#### [TASK]
Repeat the stretch of entries below from the line with "(** What the" through the line with "exists text e', new_module". Include both ends and add nothing.

____

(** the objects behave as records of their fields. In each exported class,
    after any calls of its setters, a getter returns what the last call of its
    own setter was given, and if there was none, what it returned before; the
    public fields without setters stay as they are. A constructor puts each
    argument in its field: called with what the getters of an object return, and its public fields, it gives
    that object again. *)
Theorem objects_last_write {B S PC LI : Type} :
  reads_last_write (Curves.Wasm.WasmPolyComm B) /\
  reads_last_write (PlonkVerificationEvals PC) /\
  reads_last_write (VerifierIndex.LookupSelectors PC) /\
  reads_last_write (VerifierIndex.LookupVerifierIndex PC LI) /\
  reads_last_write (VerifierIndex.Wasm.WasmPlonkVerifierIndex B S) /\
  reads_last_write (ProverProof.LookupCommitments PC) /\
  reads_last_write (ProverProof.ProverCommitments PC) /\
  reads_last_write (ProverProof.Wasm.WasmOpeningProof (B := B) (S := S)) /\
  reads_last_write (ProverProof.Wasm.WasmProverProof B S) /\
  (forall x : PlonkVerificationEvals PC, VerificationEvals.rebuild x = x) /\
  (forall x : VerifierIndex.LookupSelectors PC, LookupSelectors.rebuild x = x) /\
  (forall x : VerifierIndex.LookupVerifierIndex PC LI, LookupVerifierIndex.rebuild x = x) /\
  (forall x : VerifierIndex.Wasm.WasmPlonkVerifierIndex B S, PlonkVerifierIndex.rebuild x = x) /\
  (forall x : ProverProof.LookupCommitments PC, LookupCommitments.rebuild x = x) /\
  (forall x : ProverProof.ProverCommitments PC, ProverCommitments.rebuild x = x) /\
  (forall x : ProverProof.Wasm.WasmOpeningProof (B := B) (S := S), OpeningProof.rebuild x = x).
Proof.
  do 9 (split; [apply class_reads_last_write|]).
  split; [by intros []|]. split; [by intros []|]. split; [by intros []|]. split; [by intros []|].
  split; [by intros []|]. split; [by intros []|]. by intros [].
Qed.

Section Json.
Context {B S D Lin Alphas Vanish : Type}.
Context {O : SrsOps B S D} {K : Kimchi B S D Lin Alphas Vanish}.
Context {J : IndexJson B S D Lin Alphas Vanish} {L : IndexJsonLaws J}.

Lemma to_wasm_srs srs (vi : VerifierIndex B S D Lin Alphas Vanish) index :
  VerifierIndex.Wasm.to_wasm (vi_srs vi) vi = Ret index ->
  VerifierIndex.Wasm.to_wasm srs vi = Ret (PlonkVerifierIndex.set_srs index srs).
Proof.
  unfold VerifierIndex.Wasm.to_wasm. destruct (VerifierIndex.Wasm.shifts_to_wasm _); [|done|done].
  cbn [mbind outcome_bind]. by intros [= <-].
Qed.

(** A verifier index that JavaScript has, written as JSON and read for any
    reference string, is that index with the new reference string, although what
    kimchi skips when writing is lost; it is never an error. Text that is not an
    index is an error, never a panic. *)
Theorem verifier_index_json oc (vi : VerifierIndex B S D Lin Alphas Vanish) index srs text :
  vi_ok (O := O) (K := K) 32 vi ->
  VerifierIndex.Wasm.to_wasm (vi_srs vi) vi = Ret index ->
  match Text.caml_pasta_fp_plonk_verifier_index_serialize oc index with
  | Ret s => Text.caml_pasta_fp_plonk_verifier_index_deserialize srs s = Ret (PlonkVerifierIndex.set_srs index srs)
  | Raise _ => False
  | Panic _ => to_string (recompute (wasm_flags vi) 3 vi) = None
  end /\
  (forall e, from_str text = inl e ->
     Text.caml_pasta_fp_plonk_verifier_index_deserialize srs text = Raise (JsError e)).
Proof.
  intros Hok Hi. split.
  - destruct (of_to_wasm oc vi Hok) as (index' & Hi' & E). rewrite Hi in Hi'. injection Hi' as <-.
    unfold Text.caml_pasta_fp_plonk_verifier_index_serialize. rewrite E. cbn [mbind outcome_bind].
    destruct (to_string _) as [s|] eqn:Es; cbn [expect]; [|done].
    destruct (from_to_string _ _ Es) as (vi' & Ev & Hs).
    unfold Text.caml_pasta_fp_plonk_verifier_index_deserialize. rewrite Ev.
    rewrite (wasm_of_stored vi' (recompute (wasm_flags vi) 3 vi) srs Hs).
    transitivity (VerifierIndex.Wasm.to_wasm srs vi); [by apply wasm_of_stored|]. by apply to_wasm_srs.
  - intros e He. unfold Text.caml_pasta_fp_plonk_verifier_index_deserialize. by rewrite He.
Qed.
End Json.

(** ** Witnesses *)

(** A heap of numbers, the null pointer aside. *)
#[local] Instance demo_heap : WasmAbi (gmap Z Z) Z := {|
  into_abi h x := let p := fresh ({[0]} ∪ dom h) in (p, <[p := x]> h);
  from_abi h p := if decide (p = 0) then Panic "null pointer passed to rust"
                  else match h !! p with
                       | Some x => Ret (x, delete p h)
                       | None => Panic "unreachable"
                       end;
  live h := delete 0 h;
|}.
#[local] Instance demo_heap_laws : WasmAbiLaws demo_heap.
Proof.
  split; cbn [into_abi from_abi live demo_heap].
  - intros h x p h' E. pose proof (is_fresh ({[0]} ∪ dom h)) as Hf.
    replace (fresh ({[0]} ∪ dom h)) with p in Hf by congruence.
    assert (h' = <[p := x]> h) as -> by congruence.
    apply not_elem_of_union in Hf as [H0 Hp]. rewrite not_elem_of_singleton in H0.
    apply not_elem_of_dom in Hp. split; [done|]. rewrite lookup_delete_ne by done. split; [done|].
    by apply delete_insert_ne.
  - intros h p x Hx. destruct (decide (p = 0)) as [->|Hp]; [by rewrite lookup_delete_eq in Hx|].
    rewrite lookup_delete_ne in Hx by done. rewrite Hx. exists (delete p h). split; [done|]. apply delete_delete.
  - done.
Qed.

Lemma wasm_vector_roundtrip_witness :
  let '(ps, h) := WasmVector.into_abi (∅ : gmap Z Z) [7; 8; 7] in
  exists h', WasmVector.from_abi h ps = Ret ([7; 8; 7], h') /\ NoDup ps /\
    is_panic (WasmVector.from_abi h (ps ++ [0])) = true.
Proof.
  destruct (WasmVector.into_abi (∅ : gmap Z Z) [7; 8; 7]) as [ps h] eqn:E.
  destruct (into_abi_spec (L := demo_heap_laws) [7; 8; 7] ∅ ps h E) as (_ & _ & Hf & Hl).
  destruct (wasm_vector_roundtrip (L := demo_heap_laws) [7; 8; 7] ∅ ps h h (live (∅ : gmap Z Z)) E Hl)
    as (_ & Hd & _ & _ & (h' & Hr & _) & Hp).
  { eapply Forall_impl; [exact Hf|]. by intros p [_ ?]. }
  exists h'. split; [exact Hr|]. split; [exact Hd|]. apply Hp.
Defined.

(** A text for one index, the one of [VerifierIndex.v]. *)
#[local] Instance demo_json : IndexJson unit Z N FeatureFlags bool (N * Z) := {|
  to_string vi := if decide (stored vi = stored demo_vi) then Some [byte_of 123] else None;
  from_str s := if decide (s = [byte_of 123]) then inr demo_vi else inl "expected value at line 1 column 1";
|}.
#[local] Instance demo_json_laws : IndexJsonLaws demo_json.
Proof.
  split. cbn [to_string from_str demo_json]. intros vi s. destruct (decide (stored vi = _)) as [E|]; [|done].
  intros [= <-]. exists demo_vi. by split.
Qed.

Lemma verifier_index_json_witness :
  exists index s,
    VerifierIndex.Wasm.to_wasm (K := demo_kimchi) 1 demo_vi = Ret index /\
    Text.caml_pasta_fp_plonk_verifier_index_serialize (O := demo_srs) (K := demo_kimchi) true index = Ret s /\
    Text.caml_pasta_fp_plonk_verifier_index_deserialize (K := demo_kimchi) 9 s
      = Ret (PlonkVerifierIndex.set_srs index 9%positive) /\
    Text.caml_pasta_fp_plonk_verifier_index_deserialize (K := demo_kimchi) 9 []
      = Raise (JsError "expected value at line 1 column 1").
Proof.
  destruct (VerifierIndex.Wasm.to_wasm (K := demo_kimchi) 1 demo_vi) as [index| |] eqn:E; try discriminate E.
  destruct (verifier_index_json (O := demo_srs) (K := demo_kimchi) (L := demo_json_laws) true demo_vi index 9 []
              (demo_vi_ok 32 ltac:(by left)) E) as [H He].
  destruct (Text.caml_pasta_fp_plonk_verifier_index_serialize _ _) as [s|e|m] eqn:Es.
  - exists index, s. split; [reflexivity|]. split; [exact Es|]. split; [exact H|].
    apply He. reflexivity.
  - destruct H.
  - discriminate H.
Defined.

____

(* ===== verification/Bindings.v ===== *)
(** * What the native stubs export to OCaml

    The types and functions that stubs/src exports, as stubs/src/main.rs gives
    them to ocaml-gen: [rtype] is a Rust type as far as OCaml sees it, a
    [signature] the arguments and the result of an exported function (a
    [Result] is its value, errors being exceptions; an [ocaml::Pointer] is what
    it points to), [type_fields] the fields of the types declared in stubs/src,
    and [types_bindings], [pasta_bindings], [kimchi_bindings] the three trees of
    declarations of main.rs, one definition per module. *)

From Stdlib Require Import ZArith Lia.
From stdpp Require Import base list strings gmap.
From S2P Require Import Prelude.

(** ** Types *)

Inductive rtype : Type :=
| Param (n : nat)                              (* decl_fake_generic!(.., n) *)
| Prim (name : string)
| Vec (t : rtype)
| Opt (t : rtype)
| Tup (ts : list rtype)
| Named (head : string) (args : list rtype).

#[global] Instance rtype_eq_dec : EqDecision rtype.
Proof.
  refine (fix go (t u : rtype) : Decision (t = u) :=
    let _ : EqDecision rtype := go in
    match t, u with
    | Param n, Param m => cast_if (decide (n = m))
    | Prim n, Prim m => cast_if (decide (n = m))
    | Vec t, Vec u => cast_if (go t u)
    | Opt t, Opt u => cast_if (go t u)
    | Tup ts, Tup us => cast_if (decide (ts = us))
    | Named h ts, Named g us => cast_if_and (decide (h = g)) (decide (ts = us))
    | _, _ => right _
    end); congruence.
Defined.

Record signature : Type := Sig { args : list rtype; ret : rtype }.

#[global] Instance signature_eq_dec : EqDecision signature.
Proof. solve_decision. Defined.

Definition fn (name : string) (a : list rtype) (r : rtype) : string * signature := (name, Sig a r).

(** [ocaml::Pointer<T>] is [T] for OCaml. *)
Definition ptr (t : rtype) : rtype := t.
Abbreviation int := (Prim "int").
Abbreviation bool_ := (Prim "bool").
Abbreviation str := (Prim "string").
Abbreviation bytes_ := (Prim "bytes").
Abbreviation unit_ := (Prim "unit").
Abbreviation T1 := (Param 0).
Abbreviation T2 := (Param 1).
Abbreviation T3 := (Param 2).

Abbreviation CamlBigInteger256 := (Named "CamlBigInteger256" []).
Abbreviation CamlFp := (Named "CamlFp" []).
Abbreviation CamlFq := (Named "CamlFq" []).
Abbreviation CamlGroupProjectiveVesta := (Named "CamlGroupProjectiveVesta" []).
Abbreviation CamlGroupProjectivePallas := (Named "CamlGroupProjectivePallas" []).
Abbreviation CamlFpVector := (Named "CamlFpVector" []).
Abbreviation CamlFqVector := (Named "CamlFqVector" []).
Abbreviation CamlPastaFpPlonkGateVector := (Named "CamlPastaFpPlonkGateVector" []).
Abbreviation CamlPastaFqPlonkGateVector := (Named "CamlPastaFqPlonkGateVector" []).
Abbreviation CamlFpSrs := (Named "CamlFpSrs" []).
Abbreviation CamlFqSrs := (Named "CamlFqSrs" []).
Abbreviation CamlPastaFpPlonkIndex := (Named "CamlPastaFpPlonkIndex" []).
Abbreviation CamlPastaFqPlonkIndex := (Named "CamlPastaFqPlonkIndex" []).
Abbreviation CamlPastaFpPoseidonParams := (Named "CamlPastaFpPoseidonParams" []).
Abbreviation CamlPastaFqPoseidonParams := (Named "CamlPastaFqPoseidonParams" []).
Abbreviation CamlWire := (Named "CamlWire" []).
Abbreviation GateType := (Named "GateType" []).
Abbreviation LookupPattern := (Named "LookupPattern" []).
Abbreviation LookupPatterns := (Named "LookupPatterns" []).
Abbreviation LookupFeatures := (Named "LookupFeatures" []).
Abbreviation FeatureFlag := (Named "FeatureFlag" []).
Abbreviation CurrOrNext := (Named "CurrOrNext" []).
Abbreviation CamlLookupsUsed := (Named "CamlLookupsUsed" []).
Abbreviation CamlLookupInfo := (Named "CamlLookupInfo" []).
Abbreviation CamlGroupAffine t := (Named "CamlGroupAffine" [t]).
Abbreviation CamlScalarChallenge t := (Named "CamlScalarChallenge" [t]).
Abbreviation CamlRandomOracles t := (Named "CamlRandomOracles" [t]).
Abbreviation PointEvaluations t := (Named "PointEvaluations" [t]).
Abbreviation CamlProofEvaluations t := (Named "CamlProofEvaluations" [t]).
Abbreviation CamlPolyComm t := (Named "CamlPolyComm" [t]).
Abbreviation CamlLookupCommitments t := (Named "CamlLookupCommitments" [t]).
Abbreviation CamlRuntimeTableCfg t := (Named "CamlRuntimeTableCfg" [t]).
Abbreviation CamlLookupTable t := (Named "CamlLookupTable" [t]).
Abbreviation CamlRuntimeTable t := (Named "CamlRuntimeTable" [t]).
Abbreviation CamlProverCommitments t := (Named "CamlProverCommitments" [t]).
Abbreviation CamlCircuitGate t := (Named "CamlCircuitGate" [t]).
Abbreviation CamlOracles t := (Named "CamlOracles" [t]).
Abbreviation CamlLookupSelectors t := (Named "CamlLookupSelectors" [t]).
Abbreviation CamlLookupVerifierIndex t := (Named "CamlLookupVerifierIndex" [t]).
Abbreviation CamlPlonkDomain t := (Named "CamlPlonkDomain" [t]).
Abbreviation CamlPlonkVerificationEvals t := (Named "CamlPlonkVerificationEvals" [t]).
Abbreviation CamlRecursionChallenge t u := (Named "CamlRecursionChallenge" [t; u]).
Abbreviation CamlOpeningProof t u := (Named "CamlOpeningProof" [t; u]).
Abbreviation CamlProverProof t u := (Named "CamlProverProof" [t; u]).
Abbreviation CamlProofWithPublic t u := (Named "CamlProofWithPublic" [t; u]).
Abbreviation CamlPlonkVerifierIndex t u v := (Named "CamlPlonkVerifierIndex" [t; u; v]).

____

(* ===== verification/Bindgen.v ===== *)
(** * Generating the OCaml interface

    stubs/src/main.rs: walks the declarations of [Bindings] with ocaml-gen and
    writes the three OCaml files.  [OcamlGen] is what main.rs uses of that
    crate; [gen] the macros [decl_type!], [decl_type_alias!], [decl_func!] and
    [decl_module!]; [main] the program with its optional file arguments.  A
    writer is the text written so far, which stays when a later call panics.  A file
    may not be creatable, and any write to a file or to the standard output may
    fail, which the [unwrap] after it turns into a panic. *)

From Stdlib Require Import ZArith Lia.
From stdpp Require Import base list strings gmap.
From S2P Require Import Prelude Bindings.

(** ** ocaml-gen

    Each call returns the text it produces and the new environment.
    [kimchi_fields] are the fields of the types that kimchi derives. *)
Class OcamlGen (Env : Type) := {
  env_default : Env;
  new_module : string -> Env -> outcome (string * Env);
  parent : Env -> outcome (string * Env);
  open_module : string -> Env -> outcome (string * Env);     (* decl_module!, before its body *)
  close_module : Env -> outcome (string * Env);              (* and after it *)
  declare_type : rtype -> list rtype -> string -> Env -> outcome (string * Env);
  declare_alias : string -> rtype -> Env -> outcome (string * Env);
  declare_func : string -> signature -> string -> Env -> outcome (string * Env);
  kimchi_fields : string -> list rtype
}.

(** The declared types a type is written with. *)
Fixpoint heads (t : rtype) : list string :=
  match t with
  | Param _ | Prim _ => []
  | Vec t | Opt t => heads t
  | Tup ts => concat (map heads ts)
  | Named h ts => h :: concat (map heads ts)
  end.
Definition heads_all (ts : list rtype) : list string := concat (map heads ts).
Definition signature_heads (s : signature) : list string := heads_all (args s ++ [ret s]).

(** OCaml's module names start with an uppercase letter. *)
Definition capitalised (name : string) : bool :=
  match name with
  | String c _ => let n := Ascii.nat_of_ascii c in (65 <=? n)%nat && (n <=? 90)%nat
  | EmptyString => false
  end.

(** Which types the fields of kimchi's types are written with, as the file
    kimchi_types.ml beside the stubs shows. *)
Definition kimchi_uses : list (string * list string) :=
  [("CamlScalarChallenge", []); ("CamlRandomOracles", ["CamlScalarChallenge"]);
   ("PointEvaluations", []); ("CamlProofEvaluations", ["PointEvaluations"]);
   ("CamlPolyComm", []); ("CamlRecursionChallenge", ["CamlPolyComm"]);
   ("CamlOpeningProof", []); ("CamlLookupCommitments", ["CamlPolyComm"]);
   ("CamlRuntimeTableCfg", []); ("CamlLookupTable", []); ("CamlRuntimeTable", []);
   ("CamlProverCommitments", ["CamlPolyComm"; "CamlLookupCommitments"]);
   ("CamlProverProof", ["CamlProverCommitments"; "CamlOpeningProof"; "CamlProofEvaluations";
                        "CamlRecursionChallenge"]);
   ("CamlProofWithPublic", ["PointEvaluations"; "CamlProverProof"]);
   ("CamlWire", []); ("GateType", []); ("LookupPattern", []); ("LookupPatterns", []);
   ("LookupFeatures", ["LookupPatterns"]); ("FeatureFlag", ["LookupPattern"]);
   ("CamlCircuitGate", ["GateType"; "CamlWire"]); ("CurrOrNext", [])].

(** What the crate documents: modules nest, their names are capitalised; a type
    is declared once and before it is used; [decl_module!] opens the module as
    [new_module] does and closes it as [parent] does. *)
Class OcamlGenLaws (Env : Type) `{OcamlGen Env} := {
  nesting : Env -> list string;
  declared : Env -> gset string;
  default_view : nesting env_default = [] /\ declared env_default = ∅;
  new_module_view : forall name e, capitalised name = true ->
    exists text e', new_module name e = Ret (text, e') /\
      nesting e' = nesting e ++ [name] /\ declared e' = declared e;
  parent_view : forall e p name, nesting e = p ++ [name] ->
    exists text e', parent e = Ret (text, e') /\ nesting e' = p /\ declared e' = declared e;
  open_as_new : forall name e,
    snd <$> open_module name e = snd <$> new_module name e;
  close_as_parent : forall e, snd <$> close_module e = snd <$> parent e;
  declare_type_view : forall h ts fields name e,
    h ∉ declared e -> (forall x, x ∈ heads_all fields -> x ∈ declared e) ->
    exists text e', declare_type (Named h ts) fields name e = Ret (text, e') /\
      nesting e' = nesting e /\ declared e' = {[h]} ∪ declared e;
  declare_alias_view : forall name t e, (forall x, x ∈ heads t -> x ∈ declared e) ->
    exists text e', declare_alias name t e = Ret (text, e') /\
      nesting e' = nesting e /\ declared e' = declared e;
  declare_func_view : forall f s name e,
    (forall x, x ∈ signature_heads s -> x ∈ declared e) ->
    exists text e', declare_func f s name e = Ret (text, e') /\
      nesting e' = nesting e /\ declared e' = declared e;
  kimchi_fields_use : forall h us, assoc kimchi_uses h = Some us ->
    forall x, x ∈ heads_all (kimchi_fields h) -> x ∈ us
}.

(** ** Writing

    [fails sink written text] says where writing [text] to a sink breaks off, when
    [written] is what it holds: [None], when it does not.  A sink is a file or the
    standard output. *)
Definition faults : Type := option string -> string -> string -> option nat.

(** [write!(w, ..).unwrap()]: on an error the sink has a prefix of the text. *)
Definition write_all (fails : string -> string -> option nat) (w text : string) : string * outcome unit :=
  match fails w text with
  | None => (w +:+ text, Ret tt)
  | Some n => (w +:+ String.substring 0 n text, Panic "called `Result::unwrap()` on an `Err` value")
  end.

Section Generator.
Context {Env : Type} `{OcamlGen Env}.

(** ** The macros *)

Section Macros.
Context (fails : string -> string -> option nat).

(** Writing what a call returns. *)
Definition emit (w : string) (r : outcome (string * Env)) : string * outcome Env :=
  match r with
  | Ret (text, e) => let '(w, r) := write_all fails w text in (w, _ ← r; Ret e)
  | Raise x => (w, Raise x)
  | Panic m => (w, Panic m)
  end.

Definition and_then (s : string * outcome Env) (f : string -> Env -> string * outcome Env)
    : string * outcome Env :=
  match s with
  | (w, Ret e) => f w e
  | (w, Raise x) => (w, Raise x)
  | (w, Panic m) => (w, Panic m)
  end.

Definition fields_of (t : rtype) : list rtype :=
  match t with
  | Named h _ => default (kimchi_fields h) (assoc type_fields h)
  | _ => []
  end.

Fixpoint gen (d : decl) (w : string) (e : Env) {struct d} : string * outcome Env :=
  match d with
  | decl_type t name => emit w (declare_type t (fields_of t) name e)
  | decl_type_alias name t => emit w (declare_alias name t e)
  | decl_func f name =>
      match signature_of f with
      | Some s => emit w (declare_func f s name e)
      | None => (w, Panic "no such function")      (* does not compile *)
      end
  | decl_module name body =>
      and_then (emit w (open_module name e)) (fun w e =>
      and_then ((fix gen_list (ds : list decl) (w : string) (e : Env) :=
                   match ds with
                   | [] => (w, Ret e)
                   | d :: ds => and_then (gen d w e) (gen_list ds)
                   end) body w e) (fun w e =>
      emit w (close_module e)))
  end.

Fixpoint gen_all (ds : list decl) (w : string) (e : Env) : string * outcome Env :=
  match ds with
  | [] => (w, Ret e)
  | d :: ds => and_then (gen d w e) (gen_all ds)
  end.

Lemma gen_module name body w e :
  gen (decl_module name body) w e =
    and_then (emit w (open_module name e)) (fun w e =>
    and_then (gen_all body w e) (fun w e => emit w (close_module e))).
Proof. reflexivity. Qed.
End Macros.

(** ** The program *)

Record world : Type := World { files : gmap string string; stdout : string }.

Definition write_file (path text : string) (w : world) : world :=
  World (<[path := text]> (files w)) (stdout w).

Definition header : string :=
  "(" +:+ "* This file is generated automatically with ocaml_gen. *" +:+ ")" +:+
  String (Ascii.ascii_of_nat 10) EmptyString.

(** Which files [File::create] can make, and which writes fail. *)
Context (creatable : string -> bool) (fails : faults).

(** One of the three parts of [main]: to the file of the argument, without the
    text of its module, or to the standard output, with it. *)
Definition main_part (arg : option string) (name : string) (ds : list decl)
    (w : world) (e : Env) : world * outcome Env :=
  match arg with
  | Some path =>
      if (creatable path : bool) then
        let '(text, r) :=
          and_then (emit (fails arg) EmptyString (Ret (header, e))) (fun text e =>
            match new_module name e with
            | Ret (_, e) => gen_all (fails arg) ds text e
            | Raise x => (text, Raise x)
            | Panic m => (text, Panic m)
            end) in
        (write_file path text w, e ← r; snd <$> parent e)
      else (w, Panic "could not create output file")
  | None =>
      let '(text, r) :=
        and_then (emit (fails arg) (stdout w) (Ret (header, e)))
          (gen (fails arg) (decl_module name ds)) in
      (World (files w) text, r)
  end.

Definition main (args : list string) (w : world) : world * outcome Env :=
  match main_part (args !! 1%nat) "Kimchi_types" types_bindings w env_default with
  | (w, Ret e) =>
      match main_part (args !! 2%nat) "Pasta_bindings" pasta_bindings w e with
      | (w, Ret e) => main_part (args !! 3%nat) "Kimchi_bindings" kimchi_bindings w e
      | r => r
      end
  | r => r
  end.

____

#### [FINISHED TASK]
(** What the crate documents: modules nest, their names are capitalised; a type
    is declared once and before it is used; [decl_module!] opens the module as
    [new_module] does and closes it as [parent] does. *)
Class OcamlGenLaws (Env : Type) `{OcamlGen Env} := {
  nesting : Env -> list string;
  declared : Env -> gset string;
  default_view : nesting env_default = [] /\ declared env_default = ∅;
  new_module_view : forall name e, capitalised name = true ->
    exists text e', new_module name e = Ret (text, e') /\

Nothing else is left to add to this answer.